As children in this world, there comes a time when (through observation of the world around Us) We all come to the realization that Our Loved Ones, are going to die. Funny enough most of Us do not even think of the fact that We are going to die primarily, but We do think of Our Loved Ones (Our Mother, Father, and Siblings and or Guardians for some) and the pain that would be caused by losing them . This moment can be very frightening and somewhat confusing.
I remember in my individual experience, that the first person I felt the fear of death with regard to was my Mother, and this certainly shook my entire Universe to its core. I wept at the thought of a life without the One Who had ushered me into this experience and familiarized me with much of the then unknown territory. Within a few years of the initiation of this thought, I came to accept (through observation and experimentation with insects, and small animals, e.g. ants, lizards, and others) that all things that have life in this medium, seemingly die. This was a time that I had no understanding of the concept of death, but was making attempts to understand what was actually occurring.
The death of my Grandmother, was the first actual experience of an individual within my personal field of awareness, making the transition. Due to to the nature of Our personal relationship, the true gravity and finality of this concept was not fully grasped at that time. I realized that death seemed inevitable, but there was so much in life to be enjoyed and understood. I then went much deeper into the possibility of death at any time for any one, as I had three close friends die before I was 18 years of age.
Through my surrender to this possibility of seeming non-existence at any given moment, the desire to find the Truth of my existence was born, and I opened myself to many meditative, physically dangerous, and metaphysical practices, including, but not limited to, Astral Travel/ Out of Body Experiences (OBE), Trans-personal and Transcendental meditation, Qi Gong, Professional Fighting & others. What I found , was the interconnectedness of all things, not theoretically, but as actual wonderful physical (non drug induced) experiences. I literally had the opportunity to see the energy that binds all things, and is present in and as all things. I also had the experience of total liberation from all physical limits, including the body, and dissolution into the all expansive, ever giving, overflowing source of energy within all things. I called it Fulfillment/ Bliss for a lack of other terms to describe it.

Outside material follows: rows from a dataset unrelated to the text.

(** * patterns-cli: the slm build command (bin/slm.js)

    A shallow embedding of the template build command: the include engine,
    the template and markdown compilers, the writer, the tree walker and the
    change router of the watcher, with the properties of the written
    specification stated and settled against them.

    JavaScript strings are modelled as [string]: sequences of code units
    below 256.  The file system, the objects passed as locals and the console
    are explicit state.  The template engine, the markdown renderer, the
    beautifier and the built-in objects of the platform are collaborators the
    command is parametrised over. *)

From Stdlib Require Import Ascii String ZArith Lia.
From stdpp Require Import base option list strings gmap pretty.

Local Open Scope char_scope.

(** ** JavaScript string primitives *)

Module Js.

(** The class [\s] (and the characters [trim] removes). *)
Definition is_space (c : ascii) : bool :=
  match c with
  | "009" | "010" | "011" | "012" | "013" | " " | "160" => true
  | _ => false
  end.

Definition in_range (lo hi c : ascii) : bool :=
  (nat_of_ascii lo <=? nat_of_ascii c)%nat && (nat_of_ascii c <=? nat_of_ascii hi)%nat.

(** The class [\w]. *)
Definition is_word (c : ascii) : bool :=
  in_range "a" "z" c || in_range "A" "Z" c || in_range "0" "9" c
  || Ascii.eqb c "_".

Fixpoint starts_with (p s : string) : bool :=
  match p, s with
  | EmptyString, _ => true
  | String a p', String b s' => Ascii.eqb a b && starts_with p' s'
  | String _ _, EmptyString => false
  end.

Fixpoint drop (n : nat) (s : string) : string :=
  match n, s with
  | O, _ => s
  | S n', String _ s' => drop n' s'
  | S _, EmptyString => EmptyString
  end.

(** [s.includes(sub)] *)
Fixpoint includes (s sub : string) : bool :=
  starts_with sub s
  || match s with
     | EmptyString => false
     | String _ s' => includes s' sub
     end.
Lemma countAllMatching_loop_spec fuel objects keyHash item l foundCount :
  chain objects item l → (length l < fuel)%nat →
  0 <= foundCount → foundCount + Z.of_nat (length l) < 2 ^ 64 →
  countAllMatching_loop fuel objects keyHash item foundCount =
    Some (foundCount + Z.of_nat (length (matching objects keyHash l))).
Proof.
  revert item l foundCount. induction fuel as [|fuel IH]; intros item l c Hc Hf H0 Hr; [lia|].
  destruct l as [|a l]; cbn [chain] in Hc.
  - subst item. cbn. f_equal. lia.
  - destruct Hc as (-> & n & Hn & Hc). cbn [countAllMatching_loop]. rewrite Hn.
    unfold matching. rewrite filter_cons, (hash_at_Some _ _ _ Hn).
    cbn [length] in *.
    destruct (Z.eqb_spec keyHash (htKeyHash n)) as [->|Hne].
    + rewrite decide_True by done.
      assert (Hw : wrap_size (c + 1) = c + 1).
      { unfold wrap_size. apply Z.mod_small. lia. }
      rewrite Hw. fold (matching objects (htKeyHash n) l).
      rewrite (IH _ l) by (try done; lia). cbn [length]. f_equal. lia.
    + rewrite decide_False by congruence. fold (matching objects keyHash l).
      apply IH; try done; lia.
Qed.

(** A change in the bucket [i], which leaves the objects of the other
    chains as they are. *)
Lemma TWf_update objects t bs objects' t' i l l' tbl item' :
  TWf objects t bs → bs !! i = Some l → table t = Some tbl →
  table t' = Some (<[i:=item']> tbl) → bucketCount t' = bucketCount t →
  chain objects' item' l' →
  (∀ a, a ∈ concat bs → a ∉ l → objects' !! a = objects !! a) →
  (∀ a, a ∈ l' → ∃ n, objects' !! a = Some n ∧ htKeyHash n ≠ 0 ∧
                   htKeyHash n mod bucketCount t = Z.of_nat i) →
  usedBuckets t' + Z.of_nat (length l) = usedBuckets t + Z.of_nat (length l') →
  usedBuckets t' < 2 ^ 64 →
  TWf objects' t' (<[i:=l']> bs).
Proof.
  intros HW Hl Htbl Htbl' Hbc Hchain Hsame Hhash Hused Hrange.
  pose proof HW as [Hc Hp (tbl0 & Ht0 & HF) Hh Hu _].
  rewrite Htbl in Ht0. injection Ht0 as <-.
  split.
  - by rewrite length_insert, Hbc.
  - by rewrite Hbc.
  - exists (<[i:=item']> tbl). split; [done|].
    apply Forall2_same_length_lookup. split.
    { rewrite !length_insert. by eapply Forall2_length. }
    intros j item lj Hitem Hlj.
    destruct (decide (i = j)) as [<-|Hne].
    + rewrite list_lookup_insert_eq in Hlj by by eapply lookup_lt_Some.
      rewrite list_lookup_insert_eq in Hitem
        by (rewrite (Forall2_length _ _ _ HF); by eapply lookup_lt_Some).
      by injection Hitem as <-; injection Hlj as <-.
    + rewrite list_lookup_insert_ne in Hitem by done.
      rewrite list_lookup_insert_ne in Hlj by done.
      apply (chain_ext objects); [|by eapply Forall2_lookup_lr].
      intros a Ha. apply Hsame.
      * apply elem_of_concat_lookup. by exists j, lj.
      * intros Ha'. apply Hne. by eapply (TWf_disjoint objects t bs i j l lj a).
  - intros j lj a Hlj Ha. rewrite Hbc.
    destruct (decide (i = j)) as [<-|Hne].
    + rewrite list_lookup_insert_eq in Hlj by by eapply lookup_lt_Some.
      injection Hlj as <-. by apply Hhash.
    + rewrite list_lookup_insert_ne in Hlj by done.
      destruct (Hh j lj a Hlj Ha) as (n & Hn & H0 & Hmod).
      exists n. split_and!; try done. rewrite Hsame; [done | |].
      * apply elem_of_concat_lookup. by exists j, lj.
      * intros Ha'. apply Hne. by eapply (TWf_disjoint objects t bs i j l lj a).
  - pose proof (length_concat_insert bs i l l' Hl). lia.
  - done.
Qed.

Lemma elem_of_concat_insert {A} (bs : list (list A)) i l l' a :
  bs !! i = Some l →
  a ∈ concat (<[i:=l']> bs) ↔
    a ∈ l' ∨ ∃ j lj, j ≠ i ∧ bs !! j = Some lj ∧ a ∈ lj.
Proof.
  intros Hl. rewrite elem_of_concat_lookup. split.
  - intros (j & lj & Hlj & Ha). destruct (decide (i = j)) as [<-|Hne].
    + rewrite list_lookup_insert_eq in Hlj by by eapply lookup_lt_Some.
      injection Hlj as <-. by left.
    + rewrite list_lookup_insert_ne in Hlj by done. right. by exists j, lj.
  - intros [Ha | (j & lj & Hne & Hlj & Ha)].
    + exists i, l'. split; [|done]. apply list_lookup_insert_eq. by eapply lookup_lt_Some.
    + exists j, lj. split; [|done]. by rewrite list_lookup_insert_ne.
Qed.

Section table_properties.
Context {K : Type} (KeyHasher : K → Z).

Lemma hashOf_Some key : KeyHasher key ≠ 0 → hashOf KeyHasher key = Some (KeyHasher key).
Proof. intros Hh. unfold hashOf. by destruct (Z.eqb_spec (KeyHasher key) 0). Qed.

Lemma TWf_empty objects t bs i l :
  TWf objects t bs → isEmpty t = true → bs !! i = Some l → l = [].
Proof.
  intros HW He Hl. unfold isEmpty in He. apply Z.eqb_eq in He.
  pose proof (TWf_used _ _ _ HW) as Hu.
  pose proof (length_concat_lookup bs i l Hl).
  apply length_zero_iff_nil. lia.
Qed.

Through these experiences I have returned with an understanding of life and death, that most people have through Near Death Experiences, except, I never had to die. I also understand truly, that there is no such thing as death.
It is really easy to say this from my present point of view and understanding, however, from my previous perspective, this sort of thinking seemed rather crazy, cold, and somewhat removed.
My Mother's transition was the true test, and the moment of acceptance of the Truth, that death was nothing.
We had a six month period in preparation for Her transition, as She was aware that She had that much time left, so We really went deep into the process, purpose and understanding of Her life, in Our conversations. Her transition was a joyful liberation into everything. I see her in butterflies, nature, in my actions, tone of voice, cadence, behaviours, expressions, and ways of being. In fact, I would dare to say that She is more present now than when She occupied a physical vessel.
It has become a major part of my life's work and journey to impart this freedom from the fear of death to my Universal Brothers and Sisters so that We may live fully and Truly.
This has been achieved through Absolute Realization Coaching and Healing, and will continue to go on for as long as re-education on the transcendence of this seeming nemesis is needed.